Scientists are blaming global warming for what is happening to Slims River last year and this year. They have termed the issue as “river piracy” wherein much of the water pouring in from a large glacier in northwest Canada has suddenly gushed in from one river to another. On this scale, such circumstances have never been witnessed. This switching speed has also been compared to a geological instant.

Slims River reroutes path

Dan Shugar/University of Washington-Tacoma

With this diversion, the 3-meter-deep Slims River has shifted from torrential surges to having shallow waters. The Kaskawulsh glacier of Yukon is now melting and flowing into the Alsek River with its end point at the Pacific Ocean rather than the Bering Sea of the Arctic.

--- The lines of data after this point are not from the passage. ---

Lemma get_locator_unknown_strategy_leaves_wait_witness :
  get_locator [[("foo", "hit")]; [("id", "hit")]] false Sample.context
  = (inl (KeyError "foo"), Sample.context).
Proof.
  apply (proj1 (get_locator_unknown_strategy_leaves_wait
                  "foo" "hit" [] [[("id", "hit")]] false Sample.context eq_refl)).
Defined.

Lemma switch_by_idx_never_switches_witness :
  fst (WindowManager._switch_by_idx (-1) Sample.manager)
  = inl (NoSuchWindowException "Invalid Window ID: -1").
Proof.
  apply (proj2 (proj2 (switch_by_idx_never_switches (-1) Sample.manager))).
  cbn. lia.
Defined.

Lemma switch_without_name_focuses_last_witness :
  WindowManager.switch None Sample.manager = (inr tt, refocused Sample.manager "w1").
Proof.
  apply (switch_without_name_focuses_last None Sample.manager). left. reflexivity.
Defined.

Lemma switch_by_window_name_witness :
  WindowManager.switch (Some "w1") Sample.manager
  = (inr tt, refocused Sample.manager "w1").
Proof.
  apply (switch_by_window_name "w1" Sample.manager); [discriminate | reflexivity ..].
Defined.

Lemma switch_alias_to_closed_window_fails_witness :
  WindowManager.switch (Some "win_ser_abc") Sample2.stale_manager
  = (inl (NoSuchWindowException "Invalid Window ID: win_ser_abc"), Sample2.stale_manager).
Proof.
  apply (switch_alias_to_closed_window_fails "win_ser_abc" "gone" Sample2.stale_manager);
    [reflexivity | discriminate | reflexivity |].
  intros H%list_elem_of_In. cbn in H. intuition discriminate.
Defined.

Lemma switch_new_alias_without_windows_fails_witness :
  WindowManager.switch (Some "win_ser_abc") Sample2.windowless_manager
  = (inl IndexError, Sample2.windowless_manager).
Proof.
  apply (switch_new_alias_without_windows_fails "win_ser_abc" Sample2.windowless_manager);
    [reflexivity | discriminate | reflexivity | reflexivity].
Defined.

Lemma switch_failure_changes_nothing_witness :
  snd (WindowManager.switch (Some "nowhere") Sample.manager) = Sample.manager.
Proof.
  apply (switch_failure_changes_nothing (Some "nowhere") Sample.manager
           (NoSuchWindowException "Invalid Window ID: nowhere")).
  reflexivity.
Defined.

Lemma switch_success_focuses_open_window_witness :
  focus_of (refocused Sample.manager "w1") ∈ handles_of (refocused Sample.manager "w1").
Proof.
  apply (switch_success_focuses_open_window None Sample.manager
           (refocused Sample.manager "w1")).
  reflexivity.
Defined.

Lemma switch_invalid_window_names_argument_witness :
  "Invalid Window ID: nowhere" = "Invalid Window ID: " +:+ percent_s (Some "nowhere").
Proof.
  apply (switch_invalid_window_names_argument (Some "nowhere") Sample.manager
           "Invalid Window ID: nowhere").
  reflexivity.
Defined.


Lemma frame_switch_moves_only_the_frame_focus_witness :
  snd (FrameManager.switch (Some "nowhere") Sample.context) = Sample.context.
Proof.
  apply (proj2 (frame_switch_moves_only_the_frame_focus (Some "nowhere") Sample.context)
           (NoSuchFrameException "Invalid Frame ID: nowhere")).
  reflexivity.
Defined.

Lemma frame_switch_parent_undoes_index_witness :
  (FrameManager.switch (Some "index=0");;
   FrameManager.switch (Some "relative=parent")) Sample.context
  = (inr tt, Sample.context).
Proof.
  apply (proj1 (frame_switch_parent_undoes_index 0 Sample.context)). reflexivity.
Defined.

Lemma dialogs_get_next_takes_oldest_witness :
  dialogs_get_next_confirm Sample.context = (inr JNull, Sample.context)
  /\ dialogs_get_next_confirm hooked_context = (inr JUndefined, hooked_context).
Proof.
  split.
  - apply (proj1 (dialogs_get_next_takes_oldest Sample.context)). reflexivity.
  - apply (proj1 (proj2 (dialogs_get_next_takes_oldest hooked_context))). reflexivity.
Defined.

Lemma dialogs_get_next_alert_normalises_newlines_witness :
  fst (dialogs_get_next_alert Sample2.alerted_context) = inr (JStr "a b").
Proof.
  rewrite (proj1 (dialogs_get_next_alert_normalises_newlines
                    Sample2.two_lines [] Sample2.alerted_context
                    ltac:(discriminate) eq_refl)).
  reflexivity.
Defined.

Lemma confirm_after_answer_returns_it_once_witness :
  fst (window_confirm 1 (JStr "sure?")
         (page_of (snd (dialogs_answer_on_next_confirm "#cancel" hooked_context))))
  = inr (JBool false).
Proof.
  apply (confirm_after_answer_returns_it_once
           "#cancel" (JStr "sure?") (JStr "again?") [] 0 hooked_context).
  repeat split; reflexivity.
Defined.

Lemma first_prompt_after_replace_reads_unset_slot_witness :
  fst (window_prompt 1 (JStr "name?") (JStr "nobody")
         (page_of (snd (dialogs_replace Sample.context))))
  = inr JUndefined.
Proof.
  pose proof (first_prompt_after_replace_reads_unset_slot
                (JStr "name?") (JStr "nobody") (JStr "age?") JUndefined 0
                Sample.context eq_refl) as H.
  cbv zeta in H. destruct H as (_ & H & _). exact H.
Defined.
(** The [for (const group of groups)] loop, pushing onto [discrepancies]. *)
Fixpoint collect (groups : list MarketGroup) (discrepancies : list DiscrepancyResult.t)
  : list DiscrepancyResult.t :=
  match groups with
  | [] => discrepancies
  | group :: rest =>
      if (List.length (markets group) <? 2)%nat then collect rest discrepancies
      else
        match analyzeGroup group with
        | Some analysis =>
            if Qgeb (DiscrepancyResult.maxSpread analysis) MIN_SPREAD_THRESHOLD
            then collect rest (discrepancies ++ [analysis])
            else collect rest discrepancies
        | None => collect rest discrepancies
        end
  end.

(** The comparator [(a, b) => b.maxSpread - a.maxSpread] does not put
    [a] after [b] when [b.maxSpread - a.maxSpread <= 0]. *)
Definition bySpreadDescending (a b : DiscrepancyResult.t) : bool :=
  Qle_bool (DiscrepancyResult.maxSpread b - DiscrepancyResult.maxSpread a) 0.

Definition detectDiscrepancies (markets0 : list NormalizedMarket.t)
  : list DiscrepancyResult.t :=
  let groups := groupSimilarMarkets markets0 in
  arraySort bySpreadDescending (collect groups []).
End WithNews.

Module ArbitrageOpportunity.
Record t := mk {
  opportunityExists : bool;
  theoreticalReturn : number;
  confidence : number
}.
End ArbitrageOpportunity.



End DiscrepancyEngine.
Definition pri_set_property (i : nat) (msg : dbus_message)
  : M (option dbus_reply) :=
  match body msg with
  | arg_string property :: arg_variant var :: _ =>
    if g_str_equal property "Active" then pri_set_active i (serial msg) var
    else
      let* g := get in
      match contexts g !! i with
      | None => ret None
      | Some ctx =>
        if active ctx then ret (Some ofono_error_in_use)
        else if g_str_equal property "AccessPointName" then
          string_arg var (pri_set_apn i (Some (serial msg)))
        else if g_str_equal property "Type" then
          string_arg var (pri_set_type i (serial msg))
        else if g_str_equal property "Protocol" then
          string_arg var (pri_set_proto i (serial msg))
        else if g_str_equal property "Username" then
          string_arg var (pri_set_username i (serial msg))
        else if g_str_equal property "Password" then
          string_arg var (pri_set_password i (serial msg))
        else if g_str_equal property "Name" then
          string_arg var (pri_set_name i (serial msg))
        else if g_str_equal property "AuthenticationMethod" then
          string_arg var (pri_set_auth_method i (serial msg))
        else if negb (bool_decide (type ctx = OFONO_GPRS_CONTEXT_TYPE_MMS))
        then ret (Some ofono_error_invalid_args)
        else if g_str_equal property "MessageProxy" then
          string_arg var (pri_set_message_proxy i (serial msg))
        else if g_str_equal property "MessageCenter" then
          string_arg var (pri_set_message_center i (serial msg))
        else ret (Some ofono_error_invalid_args)
      end
  | _ => ret (Some ofono_error_invalid_args)
  end.

(* [ok] is error->type == OFONO_ERROR_TYPE_NO_ERROR *)
Definition pri_deactivate_callback (i : nat) (ok : bool) : M unit :=
  if negb ok then ctx_pending_reply i ofono_error_failed
  else
    ctx_pending_reply i method_return ;;
    pri_reset_context_settings i ;;
    release_context i ;;
    pri_context_signal_active i ;;
    let* g := get in
    if flag_test (flags g) GPRS_FLAG_ATTACHED_UPDATE then
      clear_flag GPRS_FLAG_ATTACHED_UPDATE ;;
      gprs_attached_update
    else ret tt.

Definition pri_read_settings_callback (i : nat) (ok : bool) : M unit :=
  let* g := get in
  match contexts g !! i with
  | None => ret tt
  | Some ctx =>
    match context_driver ctx with
    | None => ret tt
    | Some gc =>
      if negb ok then
        context_settings_free gc ;;
        release_context i
      else
        ctx_update i (with_active true) ;;
        match context_drivers g !! gc with
        | Some d =>
          when (bool_decide (interface d <> None))
            (emit (pri_ifupdown (interface d) true) ;;
             pri_context_signal_settings i
               (bool_decide (ipv4 (gc_settings d) <> None))
               (bool_decide (ipv6 (gc_settings d) <> None)))
        | None => ret tt
        end ;;
        gprs_set_attached_property true ;;
        emit (ofono_dbus_signal_property_changed (path ctx)
                OFONO_CONNECTION_CONTEXT_INTERFACE "Active"
                (DBUS_TYPE_BOOLEAN true))
    end
  end.

(** *** Creating, storing and removing contexts *)

(* g_try_new0 zeroes the structure; in the public header the zero protocol
   is IP and the zero authentication method is CHAP *)
Definition pri_context_create (nm : option string)
    (t : ofono_gprs_context_type) : option pri_context :=
  match (match nm with
         | Some n => Some n
         | None => gprs_context_default_name t
         end) with
  | None => None
  | Some n =>
    Some (mk_pri_context false t n "" "" 0 "" "" None 0 None
            (mk_primary_context 0 "" "" "" OFONO_GPRS_PROTO_IP
               OFONO_GPRS_AUTH_METHOD_CHAP)
            None)
  end.

(* ctx->key = ctx->path + strlen(basepath) + 1 *)
Definition context_key (n : Z) : string := String.append "context" (print_uint n).

Definition context_path (basepath : string) (n : Z) : string :=
  String.append basepath (String.append "/" (context_key n)).

Definition context_dbus_register (ctx : pri_context)
  : M (option pri_context) :=
  let* g := get in
  if negb (dbus_register_ok g) then
    emit (ofono_error "Could not register PrimaryContext") ;;
    modify (fun g => with_used_pids (Uintset.take (used_pids g) (id ctx)) g) ;;
    ret None
  else
    ret (Some (with_key (context_key (id ctx))
                 (with_path (context_path (atom_path g) (id ctx)) ctx))).

(* g_key_file_set_string with a NULL value is refused by glib *)
Definition set_string_opt (kf : keyfile) (group k : string)
    (v : option string) : keyfile :=
  match v with
  | Some s => g_key_file_set_string kf group k s
  | None => kf
  end.

Definition write_context_settings (kf : keyfile) (ctx : pri_context)
  : keyfile :=
  let kf := g_key_file_set_string kf (key ctx) "Name" (name ctx) in
  let kf := g_key_file_set_string kf (key ctx) "AccessPointName"
              (apn (context ctx)) in
  let kf := g_key_file_set_string kf (key ctx) "Username"
              (username (context ctx)) in
  let kf := g_key_file_set_string kf (key ctx) "Password"
              (password (context ctx)) in
  let kf := set_string_opt kf (key ctx) "AuthenticationMethod"
              (gprs_auth_method_to_string C (auth_method (context ctx))) in
  let kf := set_string_opt kf (key ctx) "Type"
              (gprs_context_type_to_string (type ctx)) in
  let kf := set_string_opt kf (key ctx) "Protocol"
              (gprs_proto_to_string C (proto (context ctx))) in
  if bool_decide (type ctx = OFONO_GPRS_CONTEXT_TYPE_MMS) then
    let kf := g_key_file_set_string kf (key ctx) "MessageProxy"
                (message_proxy ctx) in
    g_key_file_set_string kf (key ctx) "MessageCenter" (message_center ctx)
  else kf.
Lemma disconnect_alphabet s h o s' h' :
  disconnect T s h = (o, s', h') ->
  grows disconnect_event h h'.
Proof.
  unfold disconnect. exec; frame_done.
Qed.

(** [connect] keeps the address and the password of the object. *)
Lemma connect_keeps s h o s' h' :
  connect T s h = (o, s', h') ->
  device_address s' = device_address s /\ password s' = password s.
Proof.
  unfold connect. exec; frame_done.
Qed.

End Alphabets.

(** ** Further properties of the operations and commands *)

Lemma uuid_status_not_machine_num : STATUS_CHAR_UUID <> MACHINE_NUM_CHAR_UUID.
Proof. intros H. vm_compute in H. discriminate H. Qed.

Ltac event_cases :=
  let H := fresh "H" in
  intros [] H; cbn in H |- *; try exact I; try contradiction.

Ltac weaken_with G :=
  eapply grows_weaken; [| exact G]; event_cases.

Section Further.

Variable T : Bleak.
Variable str_lower : str -> str.

(** X2.  [disconnect] leaves the object as it is.  Without a handle it does
    nothing.  With one it asks the handle once whether the link is up, and
    calls the handle's [disconnect()] only after the answer [True], and only
    once; it raises exactly when that call raises, and prints
    "Disconnected." exactly when that call completes. *)
Theorem disconnect_discipline (s : FullWashBLEConfig) (h : history) :
  exists o evs,
    disconnect T s h = (o, s, after h evs)
    /\ (client s = None -> evs = [] /\ o = Ret tt)
    /\ (forall r, In (Disconnect r) evs ->
          exists tail, evs = IsConnected true :: Disconnect r :: tail)
    /\ (forall x, o = Exc x <-> In (Disconnect (Some x)) evs)
    /\ (In (Print (lit "Disconnected.")) evs <-> In (Disconnect None) evs)
    /\ (count is_disconnect evs <= 1)%nat.
Proof.
  unfold disconnect. exec.
  - exists (Exc e), [IsConnected true; Disconnect (Some e)].
    split; [reflexivity |]. unfold count. cbn.
    repeat split; try congruence; try lia; intros;
      repeat match goal with
             | H : _ \/ _ |- _ => destruct H
             | H : False |- _ => destruct H
             | H : Exc _ = Exc _ |- _ => injection H as <-
             | H : _ = _ |- _ => first [discriminate H | injection H as <-]
             end; eauto.
  - exists (Ret tt),
      [IsConnected true; Disconnect None; Print (lit "Disconnected.")].
    split; [reflexivity |]. unfold count. cbn.
    repeat split; try congruence; try lia; intros;
      repeat match goal with
             | H : _ \/ _ |- _ => destruct H
             | H : False |- _ => destruct H
             | H : _ = _ |- _ => first [discriminate H | injection H as <-]
             end; eauto.
  - exists (Ret tt), [IsConnected false].
    split; [reflexivity |]. unfold count. cbn.
    repeat split; try congruence; try lia; intros;
      repeat match goal with
             | H : _ \/ _ |- _ => destruct H
             | H : False |- _ => destruct H
             | H : _ = _ |- _ => discriminate H
             end.
  - exists (Ret tt), [].
    split; [reflexivity |]. unfold count. cbn.
    repeat split; try congruence; try lia; intros;
      repeat match goal with
             | H : _ \/ _ |- _ => destruct H
             | H : False |- _ => destruct H
             | H : _ = _ |- _ => discriminate H
             end.
Qed.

According to Dan Shugar, a professor at University of Washington Tacoma, the geological occurrence seemed to take place in about one day last year, particularly on May 26, as noted through river gauge data. Studying land changes, Shugar also explained that tall canyon measuring 30 meters was formed at the glacier’s end, causing the switched direction of the melting water.

Dan Shuger on Slims River

Dan Shugar/University of Washington-Tacoma

“We were really surprised when we got there and there was basically no water in the river,” Shugar said, referring to the Slims. “We could walk across it and we wouldn’t get our shirts wet. It was like a snake-shaped lake rather than a river”

Published in Nature Geoscience on Monday, Shugar’s study involved researchers from various universities in the US and Canada. Typically, the term “river piracy” refers to occurrences that take a long time to take place, even tens of thousands of years. Such events have no longer been witnessed in modern times, especially not as swiftly as what happened with the melting glacier, explained co-author Jim Best from the University of Illinois.

In 2013, the researchers had been to the Kaskawulsh glacier’s edge, observing that the Slims River was dangerous enough to push one’s way through. Upon returning last year, they found a calm and shallow river whereas the Alsek River was observed to have a faster flow.

Kluane Lake, which used to be fed by the Slims River

Jim Best/University of Illinois

According to Shugar, the decrease of water in the Slims River was not caused by changes in rainfall due to the fact that the river mostly got its water from glacial melt, not from rain. A number of scientists who did not work on the study lauded such research, calling it significant and sensible.

“This is an interesting study and reconfirms that climate change has large, widespread and sometimes surprising impacts,” Richard Alley, a Pennsylvania State University glacier expert, shared.